Stofberg, Johannes Petrus Jordaan 16 March 2022 (has links)
Background: South Africa aims to end all preventable deaths of children under the age of five as part of their commitment to the Sustainable Development Goals. More than half of these mortalities occur in the neonatal period with perinatal asphyxia as one of the leading causes. This study investigated and identified the characteristics of perinatal asphyxia and its contributing factors at a district hospital in Cape Town. Methods: A retrospective descriptive case series was performed and included all suspected cases of perinatal asphyxia referred from Mitchells Plain District Hospital (MPH)) to a specialised centre in the years 2016-2018. A data collection tool was used to extract information.
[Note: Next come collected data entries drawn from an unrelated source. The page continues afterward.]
(** The built cluster directory, with a configuration that generation
    would panic on: nothing is run. *)
Lemma existing_image_is_kept_witness :
  Iso.GenerateISO (env := demoIsoEnv) (demoGenerator headlessConfig)
    keepOptions builtWorld = (Ok tt, builtWorld).
Proof.
  apply (existing_image_is_kept demoIsoEnv (demoGenerator headlessConfig)
           keepOptions builtWorld (File "iso image" 900)).
  - reflexivity.
  - vm_compute. reflexivity.
Defined.

Example forced_generation_runs :
  fst (Iso.GenerateISO (env := demoIsoEnv) (demoGenerator headlessConfig)
         forceOptions builtWorld)
  = Panic "runtime error: index out of range [0] with length 0".
Proof. vm_compute. reflexivity. Qed.

Example generation_builds_the_image :
  fst (Iso.GenerateISO (env := demoIsoEnv) (demoGenerator demoConfig)
         keepOptions mirroredWorld) = Ok tt
  /\ fs (snd (Iso.GenerateISO (env := demoIsoEnv) (demoGenerator demoConfig)
                keepOptions mirroredWorld))
     !! "/work/my-cluster/installation/iso/my-cluster-agent.x86_64.iso"
     = Some (File "iso image" 0).
Proof. vm_compute. split; reflexivity. Qed.

(* ===================================================================== *)
(** ** The latest results directory ([findLatestResultsDir]) *)
(* ===================================================================== *)

Section Latest.
Context {env : Iso.Env}.

Lemma ReadDir_pure (dir : string) (w : World) : snd (ReadDir dir w) = w.
Proof. unfold ReadDir. destruct (fs w !! dir) as [[c t|t]|]; reflexivity. Qed.

Lemma stampOf_eligible (w : World) (ws : string) (e : DirEntry) (t : Z) :
  stampOf w ws e = Some t <-> eligible w ws e t.
Proof.
  unfold stampOf, eligible.
  destruct (EntryIsDir e); simpl.
  2:{ split; [discriminate | intros (H & _); discriminate]. }
  destruct (GoStrings.HasPrefix (EntryName e) "results-"); simpl.
  2:{ split; [discriminate | intros (_ & H & _); discriminate]. }
  destruct (fst (ReadDir (JoinPath [ws; EntryName e]) w)) as [[|x sub]|err|p].
  - split; [discriminate|]. intros (_ & _ & (s & Hs & Hne) & _).
    inversion Hs; subst. contradiction.
  - split.
    + intros H. repeat split; try assumption.
      exists (x :: sub). split; [reflexivity | discriminate].
    + intros (_ & _ & _ & H). exact H.
  - split; [discriminate|]. intros (_ & _ & (s & Hs & _) & _). discriminate.
  - split; [discriminate|]. intros (_ & _ & (s & Hs & _) & _). discriminate.
Qed.
(** * testgen: fixture generator for the gdbm on-disk format

    A shallow embedding of [testgen.cc].  The program fills a vector of
    key/value pairs, writes them through the gdbm handle, and mirrors them
    into a JSON file.  Everything the program asks of the outside (gdbm,
    stdio, the clock) is answered by a [World]; everything it does to the
    outside is recorded, in program order, as a list of [event]s. *)

From Stdlib Require Import ZArith NArith List String Ascii Bool Lia Arith.
From Stdlib Require Import DecimalString DecimalN DecimalZ.
From Equations Require Import Equations.
Import ListNotations.

Local Open Scope string_scope.
Local Open Scope list_scope.
Local Open Scope Z_scope.

Infix "+++" := String.append (right associativity, at level 60).

(** ** Characters that a string literal cannot hold *)

Definition nl : string := String (ascii_of_nat 10) EmptyString.
Definition tab : string := String (ascii_of_nat 9) EmptyString.
Definition dq : string := String (ascii_of_nat 34) EmptyString.

(** ** printf conversions *)

Definition uint32 (z : Z) : Z := z mod 2 ^ 32.
Definition uint64 (z : Z) : Z := z mod 2 ^ 64.

(** Decimal text of a non-negative number, no sign, no padding. *)
Definition decimal (z : Z) : string :=
  NilZero.string_of_uint (N.to_uint (Z.to_N z)).

(** [%u] of an [unsigned int], [%lu] of an [unsigned long], [%zu] of a
    [size_t] (64-bit [long] and [size_t]), [%d] of an [int]. *)
Definition fmt_u (z : Z) : string := decimal (uint32 z).
Definition fmt_lu (z : Z) : string := decimal (uint64 z).
Definition fmt_zu (n : nat) : string := decimal (uint64 (Z.of_nat n)).
Definition fmt_d (z : Z) : string := NilZero.string_of_int (Z.to_int z).

(** [snprintf(s, size, ...)] keeps at most [size - 1] characters of the
    formatted text; the terminating NUL takes the last cell. *)
Definition snprintf (size : nat) (formatted : string) : string :=
  substring 0 (size - 1) formatted.

(** ** Data model *)

Definition N_REC : Z := 10001.

Record kv_pair : Type := mk_kv { key : string; value : string }.

(** [sizeof(s)] for [char s[128]]. *)
Definition sizeof_s : nat := 128.

(** One pass of the body of the fill loop of [gen_plan_basic]. *)
Definition fill_pair (i : Z) : kv_pair :=
  let s := snprintf sizeof_s ("key " +++ fmt_u i) in
  let k := s in
  let s := snprintf sizeof_s ("value " +++ fmt_u i) in
  let v := s in
  {| key := k; value := v |}.

(** Iterations left before [i < N_REC] fails: the loop's variant. *)
Definition fill_left (i : Z) : nat := Z.to_nat (N_REC - i).
Arguments fill_left : simpl never.
#[local] Opaque fill_left.

(** [for (unsigned int i = 0; i < N_REC; i++) { ...; data.push_back(p); }]
    from the state [(i, data)]; [i++] wraps at 32 bits. *)
Equations? fill_loop (i : Z) (data : list kv_pair) : list kv_pair
  by wf (fill_left i) lt :=
  fill_loop i data with Z_lt_dec i N_REC := {
    | left _ => fill_loop (uint32 (i + 1)) (data ++ [fill_pair i]);
    | right _ => data }.
Proof.
  Transparent fill_left.
  unfold fill_left, uint32, N_REC in *.
  destruct (Z_lt_dec i 0).
  - pose proof (Z.mod_pos_bound (i + 1) (2 ^ 32) ltac:(lia)). lia.
  - rewrite Z.mod_small by lia. lia.
Qed.

Definition fill_data : list kv_pair := fill_loop 0 [].

(** ** The outside world

    A [string] stands for the bytes of a C string before its NUL.  The
    header [gdbm.h] belongs to the library, not to this program, so the
    three constants the program takes from it are variables of the
    section [Testgen] below. *)

Record World : Type := {
  (** [gdbm_open(path, block_size, flags, mode, NULL) != NULL] *)
  gdbm_open_ok : string -> Z -> Z -> Z -> bool;
  (** result of [gdbm_count(dbf, &count)] and the count it stores *)
  gdbm_count_rc : Z;
  gdbm_count_val : Z;
  (** result of the [n]-th [gdbm_store(dbf, key, value, flag)] of the run *)
  gdbm_store_rc : nat -> string -> string -> Z -> Z;
  (** [fopen(path, "w") != NULL] *)
  fopen_ok : string -> bool;
  (** [time(NULL)] *)
  time_now : Z
}.

Inductive event : Type :=
| EvGdbmOpen (path : string) (block_size flags mode : Z) (ok : bool)
| EvGdbmCount (rc count : Z)
| EvGdbmStore (k v : string) (flag rc : Z)
| EvGdbmClose
| EvFopen (path : string) (ok : bool)
| EvFprintf (text : string)
| EvFclose
| EvStderr (text : string)
| EvAssertFail.

(** How the process ends: [main] returns [status], or [abort()] raises
    SIGABRT after a failed [assert].  The build line in the head comment of
    the source, [g++ -Wall -O2 -o testgen testgen.cc -lgdbm], does not
    define [NDEBUG], so the assertion is compiled in. *)
Inductive outcome : Type :=
| Exit (status : Z)
| Aborted.

(** A run is what happened, in order, and how it ended.  Both plan
    functions are called as [return gen_plan_...(...)] from [main], so a
    [return n] inside them ends the process with status [n]. *)
Definition run : Type := list event * outcome.

Definition trace (r : run) : list event := fst r.
Definition result (r : run) : outcome := snd r.

Definition emit (e : event) (k : run) : run := (e :: fst k, snd k).
Definition return_ (n : Z) : run := ([], Exit n).
Definition assert_ (c : bool) (k : run) : run :=
  if c then k else ([EvAssertFail], Aborted).

Notation "e ;; k" := (emit e k) (at level 61, right associativity).

(** ** JSON text *)

(** The format string shared by the first [fprintf(f, ...)] of both plan
    functions, with its two conversions already formatted. *)
Definition json_head (generated_time data_records : string) : string :=
  "{" +++
  "  " +++ dq +++ "generated_by" +++ dq +++ ":" +++ dq +++ "testgen" +++ dq +++ "," +++
  "  " +++ dq +++ "generated_time" +++ dq +++ ":" +++ dq +++ generated_time +++ dq +++ "," +++
  "  " +++ dq +++ "data_records" +++ dq +++ ": " +++ data_records +++ "," +++
  "  " +++ dq +++ "data" +++ dq +++ ": [".

Definition json_tail : string := "]}" +++ nl.

(** [fprintf(f, "%s[\"%s\",\"%s\"]", first ? "" : ",", key, value)] *)
Definition json_item (first : bool) (p : kv_pair) : string :=
  (if first then EmptyString else ",") +++
  "[" +++ dq +++ key p +++ dq +++ "," +++ dq +++ value p +++ dq +++ "]".

(** The second [for (auto & p : data)] of [gen_plan_basic]. *)
Fixpoint json_loop (first : bool) (data : list kv_pair) (k : run) : run :=
  match data with
  | [] => k
  | p :: rest =>
      EvFprintf (json_item first p) ;;
      json_loop (if first then false else first) rest k
  end.

Section Testgen.

Variables GDBM_NEWDB GDBM_NUMSYNC GDBM_REPLACE : Z.
Variable w : World.

Definition open_flags (numsync : bool) : Z :=
  Z.lor GDBM_NEWDB (if numsync then GDBM_NUMSYNC else 0).

(** [0666] *)
Definition mode_0666 : Z := 438.

Definition gen_plan_empty (numsync : bool) (db_fn json_fn : string) : run :=
  let dbf := gdbm_open_ok w db_fn 512 (open_flags numsync) mode_0666 in
  EvGdbmOpen db_fn 512 (open_flags numsync) mode_0666 dbf ;;
  if negb dbf then
    EvStderr ("gdbm_open failed" +++ nl) ;;
    return_ 1
  else
    let rc := gdbm_count_rc w in
    let count := gdbm_count_val w in
    EvGdbmCount rc count ;;
    if negb (rc =? 0) then
      EvStderr ("gdbm_count failed" +++ nl) ;;
      return_ 1
    else
      assert_ (count =? 0) (
      EvGdbmClose ;;
      let f := fopen_ok w json_fn in
      EvFopen json_fn f ;;
      if negb f then
        EvStderr ("fopen failed" +++ nl) ;;
        return_ 1
      else
        let t := time_now w in
        EvFprintf (json_head (fmt_lu t) (fmt_u 0)) ;;
        EvFprintf json_tail ;;
        EvFclose ;;
        return_ 0).

(** The first [for (auto & p : data)] of [gen_plan_basic]; [n] counts the
    [gdbm_store] calls made so far, [k] is the code after the loop. *)
Fixpoint store_loop (n : nat) (data : list kv_pair) (k : run) : run :=
  match data with
  | [] => k
  | p :: rest =>
      let rc := gdbm_store_rc w n (key p) (value p) GDBM_REPLACE in
      EvGdbmStore (key p) (value p) GDBM_REPLACE rc ;;
      if negb (rc =? 0) then
        EvStderr ("gdbm_store failed, rc " +++ fmt_d rc +++
                  ", key " +++ key p +++ nl) ;;
        return_ 1
      else
        store_loop (S n) rest k
  end.

Definition gen_plan_basic (numsync : bool) (db_fn json_fn : string) : run :=
  let data := fill_data in
  let dbf := gdbm_open_ok w db_fn 512 (open_flags numsync) mode_0666 in
  EvGdbmOpen db_fn 512 (open_flags numsync) mode_0666 dbf ;;
  if negb dbf then
    EvStderr ("gdbm_open failed" +++ nl) ;;
    return_ 1
  else
    store_loop 0 data (
    EvGdbmClose ;;
    let f := fopen_ok w json_fn in
    EvFopen json_fn f ;;
    if negb f then
      EvStderr ("fopen failed" +++ nl) ;;
      return_ 1
    else
      let t := time_now w in
      EvFprintf (json_head (fmt_lu t) (fmt_zu (List.length data))) ;;
      json_loop true data (
      EvFprintf json_tail ;;
      EvFclose ;;
      return_ 0)).

Definition usage (progname : string) (k : run) : run :=
  EvStderr ("Usage: " +++ progname +++
            " -o output-db -j output-json [options]" +++ nl) ;;
  EvStderr (nl +++
    "Required Options:" +++ nl +++
    tab +++ "-o DB-FILE" +++ tab +++ "Output db" +++ nl +++
    tab +++ "-j JSON-FILE" +++ tab +++ "Output JSON metadata to file" +++ nl +++
    "Options:" +++ nl +++
    tab +++ "-p PLAN" +++ tab +++ "Generate according to test-plan PLAN" +++ nl +++
    tab +++ tab +++ tab +++ "Available plans: basic, empty" +++ nl +++
    tab +++ "-n Make DB numsync" +++ nl) ;;
  k.

(** What one call of [getopt(argc, argv, "o:j:p:n")] hands back before it
    returns -1: an option letter of the list with its [optarg], or
    anything else. *)
Inductive getopt_result : Type :=
| Opt_o (optarg : string)
| Opt_j (optarg : string)
| Opt_p (optarg : string)
| Opt_n
| Opt_other.

(** The locals of [main]; [None] is the NULL pointer. *)
Record locals : Type := {
  out_fn : option string;
  out_json : option string;
  plan : string;
  numsync : bool
}.

Definition main_init : locals :=
  {| out_fn := None; out_json := None; plan := "basic"; numsync := false |}.

(** The dispatch at the end of [main], past the NULL checks. *)
Definition dispatch (plan : string) (numsync : bool) (fn json : string) : run :=
  if String.eqb plan "basic" then gen_plan_basic numsync fn json
  else if String.eqb plan "empty" then gen_plan_empty numsync fn json
  else
    EvStderr ("Unknown test plan " +++ plan +++ nl) ;;
    return_ 1.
Data was processed with SPSS to produce descriptive statistics and to investigate associations between variables using the Chi-square tests. Results: The study included 29 cases of suspected perinatal asphyxia. Ten (34.5%) had abnormal amplitude Electroencephalograms (aEEG's) indicative of Hypoxic Ischaemic Encephalopathy (HIE) and four (13.8%) demised before day seven of life. Non-operative deliveries (p=0.005), lack of a doctor at the time of delivery (p=0.004) and neonatal chest compressions (p=0.044) were associated with abnormal aEEG's. Babies with Thompson score of equal to or more than 12 (p=0.006), neonatal seizures (p=0.036) and delayed arrival at referral hospital (p=0.005) were associated with abnormal aEEG findings. Mortality was associated with Thompson score ≥12 (p=0.007) and the need for neonatal intubation at delivery (p=0.016). Conclusions: Significant reversable factors were identified in the peri-and postpartum periods. More capacitated staff would have the greatest impact on outcomes. The profile of HIE is exceedingly complex and challenges the resources and services of district level of care. Therefore, these factors should be targeted for future development and investment to improve outcomes from district hospitals.